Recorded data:
====================
(* ===== verification/Utf8.v ===== *)
(** UTF-8.

    What [str::as_bytes] and [String::from_utf8] do: the encoding of code points as
    bytes and its strict decoder, with the round trip.  A byte is an [N] below 256. *)
From S2P Require Import Prelude.
Local Open Scope N_scope.

Notation bytes := (list N) (only parsing).

(** A Unicode scalar value, which is what a [char] may be. *)
Definition is_scalar (c : char) : bool :=
  (c <? 55296) || in_range 57344 1114111 c.

Definition utf8_encode_char (c : char) : bytes :=
  if c <? 128 then [c]
  else if c <? 2048 then [192 + c / 64; 128 + c mod 64]
  else if c <? 65536 then [224 + c / 4096; 128 + (c / 64) mod 64; 128 + c mod 64]
  else [240 + c / 262144; 128 + (c / 4096) mod 64; 128 + (c / 64) mod 64; 128 + c mod 64].

(** [s.as_bytes()]. *)
Definition as_bytes (s : str) : bytes := flat_map utf8_encode_char s.

Definition is_cont (b : N) : bool := in_range 128 191 b.

(** [String::from_utf8], [None] for an error. Overlong forms, surrogates and values
    above the last code point are rejected. *)
Fixpoint from_utf8 (bs : bytes) : option str :=
  match bs with
  | [] => Some []
  | b0 :: r0 =>
      if b0 <? 128 then cons b0 <$> from_utf8 r0
      else match r0 with
      | [] => None
      | b1 :: r1 =>
          if in_range 192 223 b0 then
            let c := (b0 - 192) * 64 + (b1 - 128) in
            if is_cont b1 && (128 <=? c) then cons c <$> from_utf8 r1 else None
          else match r1 with
          | [] => None
          | b2 :: r2 =>
              if in_range 224 239 b0 then
                let c := ((b0 - 224) * 64 + (b1 - 128)) * 64 + (b2 - 128) in
                if is_cont b1 && is_cont b2 && (2048 <=? c) && is_scalar c
                then cons c <$> from_utf8 r2 else None
              else match r2 with
              | [] => None
              | b3 :: r3 =>
                  let c := (((b0 - 240) * 64 + (b1 - 128)) * 64 + (b2 - 128)) * 64 + (b3 - 128) in
                  if in_range 240 247 b0 && is_cont b1 && is_cont b2 && is_cont b3 &&
                     (65536 <=? c) && is_scalar c
                  then cons c <$> from_utf8 r3 else None
              end
          end
      end
  end.

Definition is_str (s : str) : Prop := Forall (λ c, is_scalar c = true) s.

Lemma cont_range x : is_cont (128 + x mod 64) = true.
Proof.
  pose proof (N.mod_lt x 64 ltac:(done)) as Hm. revert Hm. generalize (x mod 64). intros m Hm.
  unfold is_cont, in_range. rewrite andb_true_iff, !N.leb_le. lia.
Qed.

Lemma lead_range lo n x : x <= n → in_range lo (lo + n) (lo + x) = true.
Proof. unfold in_range. rewrite andb_true_iff, !N.leb_le. lia. Qed.

Lemma not_range lo hi x : hi < x → in_range lo hi x = false.
Proof. unfold in_range. rewrite andb_false_iff, !N.leb_gt. lia. Qed.

Lemma div_div64 c n : n ≠ 0 → c / (n * 64) = c / n / 64.
Proof. intros. by rewrite N.Div0.div_div. Qed.

Lemma from_utf8_encode_char c s :
  is_scalar c = true → from_utf8 (utf8_encode_char c ++ s) = cons c <$> from_utf8 s.
Proof.
  intros Hc. unfold utf8_encode_char.
  pose proof (N.div_mod c 64 ltac:(done)) as H1. pose proof (N.mod_lt c 64 ltac:(done)) as M1.
  pose proof (N.div_mod (c / 64) 64 ltac:(done)) as H2. pose proof (N.mod_lt (c / 64) 64 ltac:(done)) as M2.
  pose proof (N.div_mod (c / 64 / 64) 64 ltac:(done)) as H3. pose proof (N.mod_lt (c / 64 / 64) 64 ltac:(done)) as M3.
  change 262144 with (64 * 64 * 64). change 4096 with (64 * 64). rewrite !div_div64 by done.
  assert (c < 1114112).
  { unfold is_scalar, in_range in Hc. rewrite orb_true_iff, andb_true_iff, N.ltb_lt, !N.leb_le in Hc. lia. }
  pose proof (cont_range c) as C1. pose proof (cont_range (c / 64)) as C2.
  pose proof (cont_range (c / 64 / 64)) as C3.
  revert H1 M1 H2 M2 H3 M3 C1 C2 C3. generalize (c / 64 / 64 / 64) ((c / 64 / 64) mod 64).
  generalize (c / 64 / 64) ((c / 64) mod 64). generalize (c / 64) (c mod 64).
  intros q1 m1 q2 m2 q3 m3 H1 M1 H2 M2 H3 M3 C1 C2 C3.
  destruct (N.ltb_spec c 128) as [?|?]; [|destruct (N.ltb_spec c 2048) as [?|?];
    [|destruct (N.ltb_spec c 65536) as [?|?]]]; cbn [app from_utf8].
  - by rewrite (proj2 (N.ltb_lt c 128)) by done.
  - rewrite (proj2 (N.ltb_ge _ 128)) by lia. change 223 with (192 + 31).
    rewrite lead_range by lia. cbv zeta. rewrite C1. cbn [andb].
    replace ((192 + q1 - 192) * 64 + (128 + m1 - 128)) with c by lia.
    by rewrite (proj2 (N.leb_le 128 c)) by done.
  - rewrite (proj2 (N.ltb_ge _ 128)), not_range by lia. change 239 with (224 + 15).
    rewrite lead_range by lia. cbv zeta. rewrite C1, C2. cbn [andb].
    replace (((224 + q2 - 224) * 64 + (128 + m2 - 128)) * 64 + (128 + m1 - 128)) with c by lia.
    by rewrite (proj2 (N.leb_le 2048 c)), Hc by done.
  - rewrite (proj2 (N.ltb_ge _ 128)), !not_range by lia. change 247 with (240 + 7).
    rewrite lead_range by lia. cbv zeta. rewrite C1, C2, C3. cbn [andb].
    match goal with |- context [65536 <=? ?x] => replace x with c by lia end.
    by rewrite (proj2 (N.leb_le 65536 c)), Hc by done.
Qed.

(** Decoding the bytes of a string gives it back. *)
Lemma from_utf8_as_bytes s : is_str s → from_utf8 (as_bytes s) = Some s.
Proof.
  induction 1 as [|c s Hc _ IH]; [done|]. change (as_bytes (c :: s)) with (utf8_encode_char c ++ as_bytes s).
  by rewrite from_utf8_encode_char, IH.
Qed.

Lemma as_bytes_inj s t : is_str s → is_str t → as_bytes s = as_bytes t → s = t.
Proof.
  intros Hs Ht E. apply from_utf8_as_bytes in Hs, Ht. rewrite E, Ht in Hs. congruence.
Qed.

Lemma utf8_len_as_bytes s : utf8_len s = length (as_bytes s).
Proof.
  unfold utf8_len. induction s as [|c s IH]; [done|]. simpl. rewrite length_app, IH. f_equal.
  unfold utf8_len_char, utf8_encode_char. by repeat case_match.
Qed.

(** ** Positions in bytes

    [str::is_char_boundary], the walk back to a boundary, and the slice up to one. *)
Section boundaries.
Local Open Scope nat_scope.

Fixpoint is_char_boundary (s : str) (n : nat) : bool :=
  match n, s with
  | O, _ => true
  | _, [] => false
  | _, c :: s' =>
      if (n <? utf8_len_char c)%nat then false else is_char_boundary s' (n - utf8_len_char c)
  end.
Fixpoint floor_boundary (s : str) (n : nat) : nat :=
  match n with
  | O => O
  | S n' => if is_char_boundary s n then n else floor_boundary s n'
  end.
(** [&s[..n]] at a boundary. *)
Fixpoint prefix_bytes (s : str) (n : nat) : str :=
  match s with
  | [] => []
  | c :: s' => if (n <? utf8_len_char c)%nat then [] else c :: prefix_bytes s' (n - utf8_len_char c)
  end.

Lemma boundary_app (s1 s2 : str) : is_char_boundary (s1 ++ s2) (utf8_len s1) = true.
Proof.
  induction s1 as [|c s1 IH]; [by destruct s2|].
  assert (Hl : utf8_len (c :: s1) = (utf8_len_char c + utf8_len s1)%nat) by done.
  pose proof (utf8_len_char_pos c) as Hp. rewrite Hl. simpl app.
  destruct (utf8_len_char c + utf8_len s1)%nat as [|n] eqn:E; [lia|]. simpl. rewrite <- E.
  rewrite (proj2 (Nat.ltb_ge _ _)) by lia. replace (_ - _)%nat with (utf8_len s1) by lia. done.
Qed.

Lemma boundary_prefix s n :
  is_char_boundary s n = true → ∃ s2, s = prefix_bytes s n ++ s2 ∧ utf8_len (prefix_bytes s n) = n.
Proof.
  revert n. induction s as [|c s IH]; intros n Hb.
  - destruct n; [|done]. by exists [].
  - destruct n as [|n]; [exists (c :: s); simpl; pose proof (utf8_len_char_pos c);
      by rewrite (proj2 (Nat.ltb_lt _ _)) by lia|].
    cbn [is_char_boundary] in Hb. cbn [prefix_bytes].
    destruct (Nat.ltb_spec (S n) (utf8_len_char c)); [done|].
    destruct (IH _ Hb) as (s2 & Hs & Hn). exists s2. split; [simpl; by f_equal|].
    change (utf8_len (c :: prefix_bytes s (S n - utf8_len_char c)) = S n).
    unfold utf8_len in *. simpl. lia.
Qed.

Lemma floor_boundary_spec s n :
  (floor_boundary s n <= n)%nat ∧ is_char_boundary s (floor_boundary s n) = true ∧
  ∀ m, (m <= n)%nat → is_char_boundary s m = true → (m <= floor_boundary s n)%nat.
Proof.
  induction n as [|n (IH1 & IH2 & IH3)]; simpl.
  - split_and!; [done|by destruct s|]. intros. lia.
  - destruct (is_char_boundary s (S n)) eqn:E.
    + split_and!; [lia|done|]. intros. lia.
    + split_and!; [lia|done|]. intros m Hm Hb. destruct (decide (m = S n)) as [->|]; [congruence|].
      apply IH3; [lia|done].
Qed.
End boundaries.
====================
*Task requirements*. What lines above mention "Local"? Copy each one.

*Result of the exercise*.
Local Open Scope N_scope.
Local Open Scope nat_scope.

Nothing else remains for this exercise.